Introducing approximate memory support in Linux Kernel

This paper describes the implementation of approximate memory support in Linux operating system kernel. The new functionality allows the kernel to distinguish between normal memory banks, which are composed by standard memory cells that retain data without corruption, and approximate memory banks, where memory cells are subject to read/write faults with controlled probability. Approximate memories are part of the wider research topic regarding approximate computing and error tolerant applications, in which errors in computation are allowed at different levels (data level, instruction level, algorithmic level). In general these errors are the result of circuital or architectural techniques (i.e. voltage scaling, refresh rate reduction) which trade off energy savings for the occurrence of errors in data processing. The ability to support approximate memory in the OS is required by many proposed techniques which try to save energy by raising memory fault probability, but the requirements at OS level have never been described and an actual implementation has never been proposed.
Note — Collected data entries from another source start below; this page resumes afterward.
(** * clouddrift.ragged: ragged-array transformations

    A shallow embedding of [src/clouddrift/ragged.py] and the properties
    of its index arithmetic.

    Conventions of the embedding.
    - Python [int]s are [Z]; floor division [//] is [Z.div].
    - A raised exception is a value of [exn]; a function that can raise
      returns [result].  The messages of the exceptions the module raises
      itself are the ones of the source, so that every condition can be
      told apart from the ones NumPy or Python raise underneath.
    - A NumPy array is a shape with its elements in row-major order.
    - Slices [x[a:b]] follow Python: negative bounds count from the end
      and bounds are clamped to the length. *)

From Stdlib Require Import String.
From Stdlib Require Import QArith Qround.
From Stdlib Require Import List ZArith Lia Bool Permutation.
Import ListNotations.

Set Implicit Arguments.
Open Scope Z_scope.

(** ** Exceptions and the error monad *)

Inductive exn : Type :=
| ValueError (msg : string)
| IndexError (msg : string)
| TypeError (msg : string)
| KeyError (key : string)
| AxisError
| ZeroDivisionError.

Inductive result (A : Type) : Type :=
| Ok (a : A)
| Raise (e : exn).

Arguments Ok {A} a.
Arguments Raise {A} e.

Definition bind {A B} (m : result A) (k : A -> result B) : result B :=
  match m with
  | Ok a => k a
  | Raise e => Raise e
  end.

Declare Scope result_scope.
Delimit Scope result_scope with result.
Notation "x <- m ;; k" := (bind m (fun x => k))
  (at level 61, m at next level, right associativity) : result_scope.
Notation "' p <- m ;; k" := (bind m (fun x => let p := x in k))
  (at level 61, p pattern, m at next level, right associativity) : result_scope.
Open Scope result_scope.

Fixpoint mapM {A B} (f : A -> result B) (l : list A) : result (list B) :=
  match l with
  | [] => Ok []
  | a :: l' => b <- f a ;; bs <- mapM f l' ;; Ok (b :: bs)
  end.

(** The messages of the conditions raised by the module itself. *)

Definition msg_rowsize_arr : string :=
  "The sum of rowsize must equal the length of arr.".
Definition msg_rowsize_x : string :=
  "The sum of rowsize must equal the length of x.".
Definition msg_align : string :=
  "align must be one of 'start', 'middle', or 'end'.".
Definition msg_index_type : string :=
  "The index must be an integer or a list of integers.".
Definition msg_index_bounds : string :=
  "Input index out of bounds based on input rowsize".
Definition msg_callable_length : string :=
  "The `Callable` function must return a masked array that matches the length of the variable to filter.".
Definition msg_callable_dims : string :=
  "Variables passed to the Callable must share the same dimension.".
(** The text of the key is left out of this message. *)
Definition msg_unknown_variable : string := "Unknown variable".
Definition msg_callable_list : string :=
  "The `var` parameter can be a `list` only if the `criterion` is a `Callable`.".
(** The dispatcher and the commit loops of the leader keep the order
    [0 <= lastApplied <= commitLength <= len(log)] and lower neither
    counter. *)
Lemma commit_order_kept_by_leader_and_dispatcher n :
  0 ≤ lastApplied n ≤ commitLength n → commitLength n ≤ len (log n) →
  let kept n' :=
    (0 ≤ lastApplied n' ≤ commitLength n' ∧ commitLength n' ≤ len (log n')) ∧
    lastApplied n ≤ lastApplied n' ∧ commitLength n ≤ commitLength n' in
  (∀ n' o, sendCommit n = Some (tt, n', o) → kept n')
  ∧ (∀ now peer leadershipTerm nextIndexSaved entries reply n' o,
       state n = Leader →
       AppendEntriesReply.Term reply = leadershipTerm →
       AppendEntriesReply.Success reply = true →
       commitLength n < 2 ^ 64 - 1 →
       leaderSendAppendEntries_reply now peer leadershipTerm nextIndexSaved
         entries reply n = Some (tt, n', o) →
       kept n')
  ∧ (∀ n' o,
       peerList n = ∅ →
       leaderSendAppendEntries_alone n = Some (tt, n', o) → kept n').
Proof.
  intros Hla Hcl kept. subst kept. cbv beta. split_and!.
  - intros n' o. rewrite sendCommit_eq.
    destruct (Z.ltb_spec (lastApplied n) (commitLength n));
      [|intros [= <- <-]; lia].
    destruct (_ && _); [|done]. intros [= <- <-]. cbn. lia.
  - intros now peer lt saved entries reply n' o Hs Ht Hok Hc Hrun.
    destruct (wp_elim _ _ _ (wp_leaderSendAppendEntries_reply_success
                now peer lt saved entries reply n Hs Ht Hok ltac:(lia)))
      as ([] & n2 & o2 & Hrun2 & _ & c' & -> & Hres).
    rewrite Hrun in Hrun2. injection Hrun2 as -> ->. cbn.
    destruct Hres as [[-> _]|[? _]]; lia.
  - intros n' o Hp Hrun.
    destruct (wp_elim _ _ _ (wp_leaderSendAppendEntries_alone n Hp
                ltac:(lia)))
      as ([] & n2 & o2 & Hrun2 & _ & c' & -> & Hres).
    rewrite Hrun in Hrun2. injection Hrun2 as -> ->. cbn.
    destruct Hres as [[-> _]|[? _]]; lia.
Qed.

(** C7 fails on the code.  In the run [exampleOvertaken] a follower holds
    the log [a, b] with [commitLength = lastApplied = 2] when an overtaken
    request of its leader arrives; [AppendEntries] accepts it and cuts the
    log to [a], so that afterwards [commitLength] and [lastApplied] exceed
    the length of the log. *)
Theorem AppendEntries_truncates_committed :
  ∃ n0 n o,
    CreateNode 0 2 {[1]} ∅ = Some n0 ∧
    run exampleOvertaken n0 = Some (tt, n, o) ∧
    lastApplied n = 2 ∧ commitLength n = 2 ∧ len (log n) = 1 ∧
    ¬ (0 ≤ lastApplied n ≤ commitLength n ∧ commitLength n ≤ len (log n)).
Proof.
  eexists _, _, _.
  split_and!; [reflexivity|vm_compute; reflexivity|reflexivity..|].
  cbn. unfold len. cbn. lia.
Qed.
In this paper we provide an analysis of the requirements and a description of the implementation of approximate memory management. Our approach allows Linux kernel to be aware of exact (normal) and approximate physical memories, managing them as a whole for the common part (e.g. optimization algorithms, page reuse) but distinguishing them in term of allocation requests and page pools management. The new kernel has been built and extensively tested on a hardware ×86 platform, showing the correctness of the implementation and of the fallback allocation policies.